No soy supersticiosa, me gusta encontrar el trocito de realidad que envuelve cualquier leyenda, acabamos de pasar por un martes trece y la verdad es que menos mal que no creo en la mala fortuna propiciada por los astros, porque fue un día horrible para mí desde su primer minuto. Además tengo muy cerca a una amiga que tiene grabado a fuego en su subconsciente todos los maleficios de la mala suerte y como contrarrestarlos en el momento, tocarse un diente, tocar un botón blanco, tocar una cremallera…… y un largo etc., dependiendo de la mala fortuna observada en el momento. Por estas dos circunstancias me ha llamado la atención el texto sobre la Vía Salaria que estoy leyendo.

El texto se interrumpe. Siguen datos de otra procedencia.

Lemma next_start_spec db start :
  log_ok db → next_start db = Ok start →
  0 ≤ start ∧ complete_below db start ∧
  ((∃ row, pair_row db start = Some row ∧ pe_event_data_complete row = false) ∨
   pair_tip db = None ∧ start = 0 ∨ pair_tip db = Some (start - 1)).
Proof.
  intros Hlog Hr. unfold next_start in Hr. apply bind_Ok in Hr as (o & Ho & Hr).
  destruct (first_incomplete_event_index db _ _) as [o'|] eqn:Hinc; [|done]. injection Ho as ->.
  pose proof (first_incomplete_spec db (c_list_key cfg) (c_chain_id cfg)
    (first_incomplete_chain _ _ Hinc) (log_nonneg db Hlog)) as Hspec. rewrite Hinc in Hspec.
  destruct o as [i|].
  - injection Hr as <-. destruct Hspec as ((row & Hrow & Hf) & Hbelow).
    split; [by eapply log_nonneg|]. split; [|left; by exists row]. intros j Hj.
    destruct (log_closed db Hlog i j row Hrow ltac:(lia)) as [r Hjr]. exists r. split; [done|]. apply (Hbelow j r Hjr); lia.
  - apply bind_Ok in Hr as (t & Ht & Hr).
    destruct (last_event_index db _ _ _) as [t'|] eqn:Htip; [|done]. injection Ht as ->.
    apply last_event_index_Ok in Htip. fold (pair_tip db) in Htip. destruct t as [t|].
    + apply ok_or_Ok, checked_add_Some in Hr as [-> _]. destruct (log_tip db Hlog t (eq_sym Htip)) as [row Hrow].
      pose proof (log_nonneg db Hlog t row Hrow). split; [lia|]. split; [|right; right; rewrite <- Htip; f_equal; lia].
      intros j Hj. destruct (log_closed db Hlog t j row Hrow ltac:(lia)) as [r Hjr]. exists r. split; [done|]. by eapply Hspec.
    + injection Hr as <-. split; [lia|]. split; [|by right; left]. intros j Hj. lia.
Qed.

(** ** What a stored page is *)
Lemma snapshot_events_Ok start offset events snapshots :
  snapshot_events (c_list_key cfg) start offset events = Ok snapshots →
  sn_event_index <$> snapshots = sp_index <$> events ∧
  ∀ k e, events !! k = Some e →
    sp_index e = start + Z.of_nat (offset + k) ∧ verify_poi_event e (c_list_key cfg) = Ok ().
Proof.
  revert offset snapshots. induction events as [|e events IH]; intros offset snapshots; cbn [snapshot_events].
  - intros [= <-]. by split; [|intros [] ? ?].
  - rewrite bind_Ok. intros (sn & Hsn & Hr). apply bind_Ok in Hr as (rest & Hrest & [= <-]).
    destruct (IH _ _ Hrest) as [Hix Hev]. unfold snapshot_event in Hsn.
    apply bind_Ok in Hsn as (x & [-> _]%ok_or_Ok%checked_add_Some & Hsn). case_decide as Hx; [done|].
    apply bind_Ok in Hsn as ([] & Hv & Hsn). apply bind_Ok in Hsn as (sg & _ & [= <-]).
    split; [cbn; by rewrite Hix|]. intros [|k] e' Hk; cbn in Hk.
    + injection Hk as <-. split; [by rewrite Hx, Nat.add_0_r|].
      by destruct (verify_poi_event e (c_list_key cfg)) as [[]|].
    + destruct (Hev k e' Hk) as [-> ?]. by rewrite Nat.add_succ_r.
Qed.

Lemma last_snapshot start events snapshots sn :
  snapshot_events (c_list_key cfg) start 0 events = Ok snapshots → last snapshots = Some sn →
  sn_event_index sn = start + Z.of_nat (length events) - 1 ∧ (0 < length events)%nat.
Proof.
  intros Hs Hl. apply snapshot_events_Ok in Hs as [Hix Hev].
  assert (last (sp_index <$> events) = Some (sn_event_index sn)) as Hlast by by rewrite <- Hix, fmap_last, Hl.
  rewrite fmap_last in Hlast. destruct (last events) as [e|] eqn:He; [|done]. injection Hlast as <-.
  rewrite last_lookup in He. destruct (Hev _ _ He) as [-> _]. apply lookup_lt_Some in He. lia.
Qed.

(** The effect of a page on the database. *)
Record page_ingested (db db' : PoiDb) (start : Z) (events : list SignedPoiEvent) (last_index : Z) : Prop := {
  pi_start : next_start db = Ok start;
  pi_last : last_index = start + Z.of_nat (length events) - 1;
  pi_count : (0 < length events)%nat;
  pi_verified k e : events !! k = Some e →
    sp_index e = start + Z.of_nat k ∧ verify_poi_event e (c_list_key cfg) = Ok () ∧
    holds_event (poi_events db') (c_list_key cfg) (c_chain_id cfg) e;
  pi_extend : events_extend (poi_events db) (poi_events db');
  pi_other_rows k : (∀ i, start ≤ i ≤ last_index → k ≠ (c_list_key cfg, c_chain_id cfg, i)) →
    poi_events db' !! k = poi_events db !! k;
  pi_tip : pair_tip db' = Some (Z.max last_index (default last_index (pair_tip db)));
  pi_other_tips k : k ≠ (c_list_key cfg, c_chain_id cfg, c_upstream_url cfg) →
    chain_tips db' !! k = chain_tips db !! k;
  pi_rest : blocked_shields db' = blocked_shields db ∧ poi_dataset_identity db' = poi_dataset_identity db ∧
    indexer_state db' = indexer_state db ∧ published_v4 db' = published_v4 db;
}.

Lemma page_transaction_tip db events last_index root db1 db' :
  insert_events db (c_list_key cfg) (c_chain_id cfg) events = Ok db1 →
  page_transaction db events last_index root = Ok db' →
  poi_events db' = poi_events db1 ∧
  pair_tip db' = Some (Z.max last_index (default last_index (pair_tip db1))) ∧
  (∀ k, k ≠ (c_list_key cfg, c_chain_id cfg, c_upstream_url cfg) → chain_tips db' !! k = chain_tips db1 !! k) ∧
  blocked_shields db' = blocked_shields db1 ∧ poi_dataset_identity db' = poi_dataset_identity db1 ∧
  indexer_state db' = indexer_state db1 ∧ published_v4 db' = published_v4 db1.
Proof.
  intros Hins. unfold page_transaction. rewrite Hins. intros Hr. apply bind_Ok in Hr as (db2 & [= <-] & Hr).
  apply bind_Ok in Hr as (tip & Htip%last_event_index_Ok & Hr). fold (pair_tip db1) in Htip. subst tip.
  destruct (match pair_tip db1 with None => true | Some tip => bool_decide (tip ≤ last_index) end) eqn:Hc.
  - apply advance_chain_tip_Ok in Hr as (root' & _ & _ & _ & ->). split_and!; try done.
    + unfold pair_tip at 1. cbn. rewrite lookup_insert_eq. cbn. f_equal.
      destruct (pair_tip db1); cbn; [apply bool_decide_eq_true in Hc|]; lia.
    + intros k Hk. cbn. by rewrite lookup_insert_ne.
  - injection Hr as <-. split_and!; try done.
    destruct (pair_tip db1); [|done]. apply bool_decide_eq_false in Hc. cbn. f_equal. lia.
Qed.

Lemma page_transaction_ingests db start events snapshots sn root db' :
  next_start db = Ok start →
  snapshot_events (c_list_key cfg) start 0 events = Ok snapshots → last snapshots = Some sn →
  page_transaction db events (sn_event_index sn) root = Ok db' →
  page_ingested db db' start events (sn_event_index sn).
Proof.
  intros Hstart Hs Hl Htx. destruct (last_snapshot _ _ _ _ Hs Hl) as [Hlast Hn].
  apply snapshot_events_Ok in Hs as [_ Hev].
  destruct (insert_events db (c_list_key cfg) (c_chain_id cfg) events) as [db1|] eqn:Hins;
    [|unfold page_transaction in Htx; by rewrite Hins in Htx].
  destruct (page_transaction_tip _ _ _ _ _ _ Hins Htx) as (Hrows & Htip & Htips & Hrest).
  unfold insert_events in Hins. apply bind_Ok in Hins as (c & [_ ->]%u64_to_i64_Ok & Hins).
  apply insert_events_fold in Hins as (Hdb1 & Hext & Hall & _ & Hother).
  assert (chain_tips db1 = chain_tips db) as Ht1 by by rewrite Hdb1.
  rewrite Ht1 in Htips. unfold pair_tip in Htip at 2. rewrite Ht1 in Htip. fold (pair_tip db) in Htip.
  rewrite Hdb1 in Hrest. cbn in Hrest.
  split; try done; rewrite ?Hrows; try done.
  - intros k e Hk. destruct (Hev k e Hk) as [? ?]. split_and!; [done..|].
    rewrite Forall_forall in Hall. apply Hall. by eapply list_elem_of_lookup_2.
  - intros k Hk. apply Hother. intros e [i Hi]%list_elem_of_lookup ->.
    destruct (Hev i e Hi) as [Hix _]. apply lookup_lt_Some in Hi. apply (Hk (sp_index e)); [lia|done].
Qed.

Lemma page_row db db' start events last_index i :
  page_ingested db db' start events last_index → start ≤ i ≤ last_index →
  ∃ row, pair_row db' i = Some row ∧ pe_event_data_complete row = true.
Proof.
  intros Hpi Hi. destruct (lookup_lt_is_Some_2 events (Z.to_nat (i - start))) as [e He].
  { pose proof (pi_last _ _ _ _ _ Hpi). lia. }
  destruct (pi_verified _ _ _ _ _ Hpi _ _ He) as (Hix & _ & sg & _ & Hrow).
  rewrite Z2Nat.id in Hix by lia. replace (sp_index e) with i in Hrow by lia. by eexists.
Qed.

Lemma page_row_other db db' start events last_index i :
  page_ingested db db' start events last_index → ¬ start ≤ i ≤ last_index → pair_row db' i = pair_row db i.
Proof. intros Hpi Hi. apply (pi_other_rows _ _ _ _ _ Hpi). intros j Hj [= ->]. lia. Qed.

Lemma page_complete_below db db' start events last_index :
  log_ok db → page_ingested db db' start events last_index → complete_below db' (last_index + 1).
Proof.
  intros Hlog Hpi i Hi. destruct (next_start_spec _ _ Hlog (pi_start _ _ _ _ _ Hpi)) as (_ & Hbelow & _).
  destruct (decide (start ≤ i)) as [Hs|Hs]; [eapply page_row; [done|lia]|].
  rewrite (page_row_other _ _ _ _ _ _ Hpi) by lia. apply Hbelow. lia.
Qed.

Lemma page_log_ok db db' start events last_index :
  log_ok db → page_ingested db db' start events last_index → log_ok db'.
Proof.
  intros Hlog Hpi. destruct (next_start_spec _ _ Hlog (pi_start _ _ _ _ _ Hpi)) as (Hs0 & _ & _).
  pose proof (page_complete_below _ _ _ _ _ Hlog Hpi) as Hbelow.
  assert (∀ i row, pair_row db' i = Some row → i ≤ last_index ∧ 0 ≤ i ∨ ∃ row, pair_row db i = Some row) as Hsplit.
  { intros i row Hi. destruct (decide (start ≤ i ≤ last_index)); [left; lia|].
    right. exists row. by rewrite <- (page_row_other _ _ _ _ _ _ Hpi). }
  assert (∀ i, is_Some (pair_row db i) → is_Some (pair_row db' i)) as Hkeep.
  { intros i [row Hi]. destruct (pi_extend _ _ _ _ _ Hpi _ _ Hi) as (row' & Hi' & _). by exists row'. }
  split.
  - intros i row [[]|[row' Hi]]%Hsplit; [done|by eapply log_nonneg].
  - intros i j row [[]|[row' Hi]]%Hsplit Hj; [destruct (Hbelow j) as (r & ? & _); [lia|by exists r]|].
    apply Hkeep. by eapply log_closed.
  - intros t Ht. rewrite (pi_tip _ _ _ _ _ Hpi) in Ht. injection Ht as <-.
    destruct (page_row _ _ _ _ _ last_index Hpi) as (r & Hr & _).
    { pose proof (pi_last _ _ _ _ _ Hpi). pose proof (pi_count _ _ _ _ _ Hpi). lia. }
    destruct (pair_tip db) as [t|] eqn:Ht; cbn; [|rewrite Z.max_id; by exists r].
    destruct (Z.max_spec last_index t) as [[_ ->]|[_ ->]]; [apply Hkeep; by eapply log_tip|by exists r].
Qed.

(** Every stored page moves the next request past it. *)
Lemma page_progress db db' start events last_index start' :
  log_ok db → page_ingested db db' start events last_index → next_start db' = Ok start' → last_index < start'.
Proof.
  intros Hlog Hpi Hn. pose proof (page_log_ok _ _ _ _ _ Hlog Hpi) as Hlog'.
  pose proof (page_complete_below _ _ _ _ _ Hlog Hpi) as Hbelow.
  destruct (next_start_spec _ _ Hlog' Hn) as (Hs0 & _ & [(row & Hrow & Hf)|[[Ht _]|Ht]]).
  - destruct (decide (last_index < start')); [done|]. destruct (Hbelow start') as (r & Hr & Hc); [lia|]. congruence.
  - by rewrite (pi_tip _ _ _ _ _ Hpi) in Ht.
  - rewrite (pi_tip _ _ _ _ _ Hpi) in Ht. injection Ht as Ht. lia.
Qed.

(** ** One page *)

(** A request that found nothing at [start]. *)
Definition nothing_at (start : Z) : Prop :=
  ∃ w w' end_index, poi_events_rpc (c_txid_version cfg) (c_chain_id cfg) (c_list_key cfg) start end_index w = (Ok [], w').
(** A request that returned [events]. *)
Definition served_at (start : Z) (events : list SignedPoiEvent) : Prop :=
  ∃ w w' end_index, poi_events_rpc (c_txid_version cfg) (c_chain_id cfg) (c_list_key cfg) start end_index w = (Ok events, w').

Definition page_post (db : PoiDb) (outcome : SyncPageOutcome) (s' : Worker) : Prop :=
  match outcome with
  | CaughtUp => w_db s' = db ∧ ∃ start, next_start db = Ok start ∧ nothing_at start
  | Ingested count last_index => ∃ start events,
      count = length events ∧ served_at start events ∧
      page_ingested db (w_db s') start events last_index ∧
      (* the replayed roots of the new cache were accepted *)
      ∃ cache w w', w_cache s' = Some cache ∧ validate_roots cache w = (Ok true, w')
  end.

Las marismas que rodeaban Roma eran un foco de malaria, por lo que su desecación fue una empresa de todo punto necesaria, pero las que se extendían en la desembocadura del Tíber tenían naturaleza salina, lo que permitía obtener sal en grandes cantidades.Esta sustancia no se utilizaba sólo como condimento, sino que era el único medio para la conservación de los alimentos; de ahí su enorme importancia en épocas antiguas. Como sólo podía obtenerse a orillas de minas, era escasa y cara y servía de trueque, así, el hecho que derramara sal accidentalmente, era un acto desafortunado, puesto que se estaba perdiendo poder "adquisitivo".
Esto explica que se la rodeara de un aura mágico-religiosa, que ha pervivido hasta nuestros días en forma de supersticiones ligadas a la buena o mala suerte. La historia más popular, y supongo que cristiana, da su explicación a porqué además hay que derramar la sal por encima del hombro:
La espalda es el sitio desde el que Pedro Botero, es decir, el diablo, espera paciente a que nuestra naturaleza pecadora renuncie al alma para siempre. La sal arrojada no tiene otro fin que cegarle temporalmente al lanzársela directamente “a la cara del diablo”, para que el espíritu tenga tiempo para volver a quedar afianzado por la buena suerte.